UK Plans to Create Database Containing Details About Every Telephone Call, Email and Internet Session
May 20th, 2008Via: Times Online:
A massive government database holding details of every phone call, e-mail and time spent on the internet by the public is being planned as part of the fight against crime and terrorism. Internet service providers (ISPs) and telecoms companies would hand over the records to the Home Office under plans put forward by officials.
The information would be held for at least 12 months and the police and security services would be able to access it if given permission from the courts.
The proposal will raise further alarm about a “Big Brother” society, as it follows plans for vast databases for the ID cards scheme and NHS patients. There will also be concern about the ability of the Government to manage a system holding billions of records.
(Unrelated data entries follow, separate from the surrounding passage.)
(** * SAP license recommendation tool: the recommendation engine of main.py

    A shallow embedding of the engine in [main.py]: the normaliser
    [normalize_license], the priority table [LICENSE_PRIORITY], the selection
    [get_highest_license], the classifier [determine_status] and the
    processing script that joins the two uploaded sheets and builds the
    manual and the bulk report. *)

From Stdlib Require Import String Ascii List NArith ZArith Bool Lia.
From Stdlib Require Import Permutation Sorted DecimalString.
Import ListNotations.

(** ** Python values and text *)

Module Py.

Local Open Scope N_scope.

(** A Python [str] is a sequence of Unicode code points. *)
Definition char := N.
Definition str := list char.

(** Text written in the source as an ASCII literal. *)
Definition lit (s : string) : str := map N_of_ascii (list_ascii_of_string s).

Definition str_eqb (s t : str) : bool :=
  if list_eq_dec N.eq_dec s t then true else false.

(** [ch.isspace()]: the complete list of code points Python treats as
    white space, the ones [str.strip()] removes. *)
Definition is_space (c : char) : bool :=
  ((0x09 <=? c) && (c <=? 0x0D)) || ((0x1C <=? c) && (c <=? 0x20))
  || (c =? 0x85) || (c =? 0xA0) || (c =? 0x1680)
  || ((0x2000 <=? c) && (c <=? 0x200A))
  || (c =? 0x2028) || (c =? 0x2029) || (c =? 0x202F) || (c =? 0x205F)
  || (c =? 0x3000).

Definition is_ascii (c : char) : bool := c <? 128.
Definition is_ascii_upper (c : char) : bool := (65 <=? c) && (c <=? 90).
Definition is_ascii_lower (c : char) : bool := (97 <=? c) && (c <=? 122).

(** The case tables of the Unicode character database, restricted to the
    code points this development uses: the ASCII range, U+0130 (capital I
    with dot above) and U+0307 (combining dot above).  Any other code point
    is carried through unchanged and counted as uncased, so the statements
    below that depend on casing are made for ASCII text, and the one
    evaluation outside ASCII stays within the two listed code points. *)
Definition is_cased (c : char) : bool :=
  is_ascii_upper c || is_ascii_lower c || (c =? 0x130).

Definition to_lower_full (c : char) : list char :=
  if is_ascii_upper c then [c + 32]
  else if c =? 0x130 then [0x69; 0x307]
  else [c].

Definition to_title_full (c : char) : list char :=
  if is_ascii_lower c then [c - 32] else [c].

Definition to_upper_full (c : char) : list char :=
  if is_ascii_lower c then [c - 32] else [c].

Fixpoint lstrip (s : str) : str :=
  match s with
  | [] => []
  | c :: s' => if is_space c then lstrip s' else s
  end.

Definition rstrip (s : str) : str := rev (lstrip (rev s)).

(** [s.strip()] *)
Definition strip (s : str) : str := rstrip (lstrip s).

(** [s.title()]: a code point is title-cased when the code point before it
    is not cased, and lower-cased when it is. *)
Fixpoint do_title (previous_is_cased : bool) (s : str) : str :=
  match s with
  | [] => []
  | c :: s' =>
      (if previous_is_cased then to_lower_full c else to_title_full c)
        ++ do_title (is_cased c) s'
  end.

Definition title (s : str) : str := do_title false s.

(** [s.upper()] *)
Definition upper (s : str) : str := flat_map to_upper_full s.

(** The values the engine's functions are called with: [None], a float
    NaN (an empty spreadsheet cell), a string, an integer. *)
Inductive value : Type :=
| PNone
| PNaN
| PStr (s : str)
| PInt (z : Z).

(** [pd.isna(v)] on a scalar *)
Definition isna (v : value) : bool :=
  match v with
  | PNone | PNaN => true
  | PStr _ | PInt _ => false
  end.

(** [bool(v)], the test of [if lic] *)
Definition truthy (v : value) : bool :=
  match v with
  | PNone => false
  | PNaN => true
  | PStr s => match s with [] => false | _ :: _ => true end
  | PInt z => negb (z =? 0)%Z
  end.

(** [str(v)] *)
Definition str_of (v : value) : str :=
  match v with
  | PNone => lit "None"
  | PNaN => lit "nan"
  | PStr s => s
  | PInt z => lit (NilZero.string_of_int (Z.to_int z))
  end.

(** [a == b] *)
Definition eqb (a b : value) : bool :=
  match a, b with
  | PNone, PNone => true
  | PStr s, PStr t => str_eqb s t
  | PInt x, PInt y => (x =? y)%Z
  | _, _ => false
  end.

(** A [dict] with integer values, in insertion order. *)
Definition dict := list (str * Z).

Fixpoint lookup (d : dict) (k : str) : option Z :=
  match d with
  | [] => None
  | (k', v) :: d' => if str_eqb k' k then Some v else lookup d' k
  end.

(** The keys of the dictionaries here are strings, so only a string can be
    found in one. *)
Definition find (d : dict) (k : value) : option Z :=
  match k with
  | PStr s => lookup d s
  | _ => None
  end.

(** [k in d] *)
Definition contains (d : dict) (k : value) : bool :=
  match find d k with Some _ => true | None => false end.

(** [d.get(k, default)] *)
Definition get (d : dict) (k : value) (default : Z) : Z :=
  match find d k with Some v => v | None => default end.

End Py.

Import Py.

Local Open Scope N_scope.

(** ** What a run of the script can end in *)

Inductive outcome (A : Type) : Type :=
| Ok (a : A)
| KeyError (key : str)          (* an uncaught [KeyError] *)
| IndexError                    (* an uncaught [IndexError] *)
| Stopped (message : str)       (* [st.error(message)] then [st.stop()] *)
| AttributeError                (* an uncaught [AttributeError] *)
| MergeError.                   (* an uncaught [pandas.errors.MergeError] *)

Arguments Ok {A} a.
Arguments KeyError {A} key.
Arguments IndexError {A}.
Arguments Stopped {A} message.
Arguments AttributeError {A}.
Arguments MergeError {A}.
About 57 billion text messages were sent in Britain last year, while an estimated 3 billion e-mails are sent every day.

That’s the 3rd such posting in the last few days – I feel like someone is trying to send us a message.
The coming lockdown’s infrastructure continues apace. It can’t be far off now, though. The hardcore police state, I mean.
In the meantime everyone should lay a superabundance of false trails so that the predictive software (you know, the kit that tells THEM what your next move is likely to be) is, to use one of their own terms, degraded.
Many of us are doing that. I’ve sent out so many thousands of gigabytes of 128 bit encrypted garbage that I can’t keep track of it all. My purpose is to get NSA to keep its banks of computers occupied. If they are ever (probably take thousands of year with 128 bit encryption) able to decipher the files, they will be disappointed to find that are all innocent and totally legal image and text files.